Amigos e fiéis do padre José Afonso Dé, 75, se reuniram na tarde de ontem, na Igreja São Vicente de Paulo, no Jardim Tropical, para participar de uma missa de apoio ao religioso. A celebração, às 15 horas, foi presidida pelo padre Idair Perina que, em diversos momentos, citou o nome do sacerdote. O padre foi denunciado à Justiça por estupro de vulnerável e ato libidinoso com fraude contra menores entre 12 e 16 anos.
Apesar de a igreja não ter ficado lotada, os fiéis presentes, a maioria mulheres, rezaram com fervor e demonstraram estar inconformados com as acusações feitas ao padre Dé. A reportagem abordou um grupo de dez senhoras, mas nenhuma quis dar entrevistas. Incomodadas com a presença da imprensa, três mulheres chegaram a atacar a equipe. “Vocês não têm o que fazer”, disse uma delas. Uma funcionária da igreja chegou a dar um tapa na lente da câmera do fotógrafo.

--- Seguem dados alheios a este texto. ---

(** Whatever a peer sends, decompression yields at most 64 KiB, or no more
    than the frame itself when the frame is not compressed. *)
Theorem decode_frame_bounded d framed p :
  decode_frame d framed = Ok p ->
  len p <= Z.max OPENVPN_MAX_DECOMPRESSED_SIZE (len framed).
Proof using laws.
  assert (forall l, len (unswap_v1_frame_head l) <= len l) as Hun.
  { intros l. unfold unswap_v1_frame_head, len. destruct (decide _); [simpl; lia|].
    destruct (last l); [|simpl; lia]. destruct l as [|x l]; [simpl in *; lia|].
    simpl. destruct l as [|y l]; [simpl; lia|]. pose proof (app_removelast_last 0 (l:=y :: l)) as Hr.
    apply (f_equal length) in Hr; [|done]. rewrite length_app in Hr. simpl in Hr |- *. lia. }
  assert (forall a, unwrap_v2_compression framed a = Ok p ->
            len p <= Z.max OPENVPN_MAX_DECOMPRESSED_SIZE (len framed)) as Hv2.
  { intros a. unfold unwrap_v2_compression. destruct (decide _).
    - intros <-%Ok_inj. lia.
    - destruct framed as [|x [|y r]]; [done|done|].
      destruct (decide _); [intros <-%Ok_inj; unfold len; simpl; lia|].
      repeat destruct (decide _); try done. intros ?%decompress_lz4_bound. lia. }
  unfold decode_frame. destruct (algorithm (compression d)).
  - intros <-%Ok_inj. lia.
  - unfold unframe_stub_compression. destruct framed as [|m r]; [done|].
    destruct (decide _); [done|]. intros <-%Ok_inj. specialize (Hun (m :: r)).
    destruct (swap _); unfold len in *; simpl in *; lia.
  - unfold decode_lzo_frame. destruct framed as [|m r]; [done|].
    destruct (decide _); [intros <-%Ok_inj; unfold len; simpl; lia|].
    destruct (decide _); [|done]. destruct (lzo_decompress _ _) eqn:E; [|done].
    intros <-%Ok_inj. apply lzo_bound in E. unfold len. lia.
  - unfold decode_lz4_v1_frame. destruct framed as [|m r]; [done|].
    destruct (decide _); [intros <-%Ok_inj; specialize (Hun (m :: r)); lia|].
    destruct (decide _); [|done]. destruct (last r); [|done].
    intros ?%decompress_lz4_bound. lia.
  - apply Hv2.
  - apply Hv2.
Qed.
Lemma static_open_encode s r n random id p :
  static_linked s r n -> good_random random -> 1 <= id <= U32_MAX ->
  exists c, static_encode s random id p = Ok c
  /\ Z.of_nat (length c) = padded_length (k_cipher s) (k_auth s) (8 + Z.of_nat (length p))
  /\ static_open r c InvalidEncryptedPayload (k_receive_candidates r)
     = Ok (k_send_timestamp s, id, p).
Proof using laws claws.
  intros (Hc & Ha & Hcand & Hk & Hts & _) Hrnd Hid. unfold static_encode.
  destruct (Hrnd (CbcCipher.block_size (k_cipher s))) as (iv & -> & Hiv).
  cbn [ok_or]. rbind. unfold static_encode_with_iv. rewrite decide_False by lia.
  destruct (unseal_seal (k_cipher s) (k_auth s) (k_send_cipher_key s) (k_send_hmac_key s) iv
    (to_be_bytes 4 id ++ to_be_bytes 4 (k_send_timestamp s) ++ p) Hk Hiv)
    as (c & -> & Hl & Hu).
  exists c. split; [done|]. rewrite Hl, !length_app, !length_to_be_bytes. split; [f_equal; lia|].
  destruct (k_receive_candidates r) as [|cand rest]; [done|]. injection Hcand as ->.
  cbn [static_open]. unfold decode_candidate. rewrite Hc, Ha. cbn [k_cipher_key k_hmac_key].
  rewrite Hu. rbind.
  rewrite decide_False by (rewrite !length_app, !length_to_be_bytes; lia).
  destruct (slice_4_8 (to_be_bytes 4 id) (to_be_bytes 4 (k_send_timestamp s)) p)
    as (E1 & E2 & E3); [apply length_to_be_bytes..|].
  rewrite E1, E2, E3, !from_to_be_bytes, decide_False by ilia. done.
Qed.

Lemma static_open_ids c payload e ks ts id p :
  bytes_ok payload -> static_open c payload e ks = Ok (ts, id, p) ->
  is_u32 id /\ is_u32 ts.
Proof using claws.
  intros Hb. revert e. induction ks as [|k ks IH]; intros e; cbn [static_open]; [done|].
  destruct (decode_candidate c payload k) as [o|e'] eqn:Hd; [|apply IH].
  intros ->%Ok_inj. apply bind_Ok in Hd as (pt & Hu & Hd).
  apply unseal_bytes in Hu; [|done].
  destruct (decide _); [done|]. cbv zeta in Hd.
  destruct (decide _); [done|]. injection Hd as <- <- <-.
  unfold slice. split; apply from_be_bytes_u32;
    rewrite ?length_take, ?length_drop; try lia;
    repeat first [apply Forall_take|apply Forall_drop]; done.
Qed.

Lemma static_open_ext c c' payload e ks :
  k_cipher c' = k_cipher c -> k_auth c' = k_auth c ->
  static_open c' payload e ks = static_open c payload e ks.
Proof using Type.
  intros Hc Ha. revert e. induction ks as [|k ks IH]; intros e; cbn [static_open]; [done|].
  assert (decode_candidate c' payload k = decode_candidate c payload k) as ->
    by (unfold decode_candidate; by rewrite Hc, Ha).
  destruct (decode_candidate c payload k); [done|apply IH].
Qed.
(* ===== verification/OvpnMss.v ===== *)
(** * Clamping the TCP maximum segment size ([protocol/openvpn/mss.rs])

    A packet is a byte string; an out-of-range index, which panics in the code,
    is [None].  The loops have fuel, which is shown to be enough. *)

From stdpp Require Import base numbers list strings.
From Stdlib Require Import ZArith Lia.
From S2P Require Import Prelude OvpnText OvpnFragment OvpnCompression OvpnCrypto OvpnDataCodec.

Local Open Scope Z_scope.

Module Mss.

Definition IPV4_HEADER_MIN_LENGTH : Z := 20.
Definition IPV6_HEADER_LENGTH : Z := 40.
Definition TCP_HEADER_MIN_LENGTH : Z := 20.
Definition UDP_HEADER_LENGTH : Z := 8.
Definition TCP_CHECKSUM_OFFSET : Z := 16.
Definition TCP_SYN : Z := 2.
Definition TCP_OPTION_END : Z := 0.
Definition TCP_OPTION_NOP : Z := 1.
Definition TCP_OPTION_MSS : Z := 2.

Record MssClamp : Type := mkClamp {
  enabled : bool;
  maximum_segment_size : Z;
}.

Definition default_clamp : MssClamp := mkClamp false 0.

Definition len (l : list Z) : Z := Z.of_nat (length l).

(** [l[i]], [u16::from_be_bytes(l[i..i + 2])] and the write of a [u16]. *)
Definition byte (l : list Z) (i : Z) : option Z := l !! Z.to_nat i.

Definition get_u16 (l : list Z) (i : Z) : option Z :=
  hi ← byte l i; lo ← byte l (i + 1); Some (from_be_bytes [hi; lo]).

Definition put_u16 (l : list Z) (i v : Z) : option (list Z) :=
  if decide (i + 2 <= len l) then
    Some (firstn (Z.to_nat i) l ++ to_be_bytes 2 v ++ skipn (Z.to_nat (i + 2)) l)
  else None.

Definition swap_bytes (x : Z) : Z := Z.lor (Z.shiftl (Z.land x 255) 8) (Z.shiftr x 8).

Definition not16 (x : Z) : Z := U16_MAX - x.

Na porta da igreja onde padre Dé atuava até ser afastado pelo bispo diocesano Dom Pedro Luiz Stringhini em março, uma churrasqueira reunia cinzas dos pedidos de intenções. Em um papel, que não estava totalmente queimado, os dizeres pediam pela “libertação do padre Dé”.
Segundo o padre Idair Perina, a missa de ontem ocorre normalmente todas as quintas-feiras e os pedidos de intenções são livres. “Os fiéis pediram pelo padre Dé e nós rezamos, mas não somente para ele. Rezamos também pelo papa, pelo dia de Nossa Senhora de Fátima e pelo Congresso Eucarístico em Brasília”, disse o sacerdote. Padre Dé não esteve presente.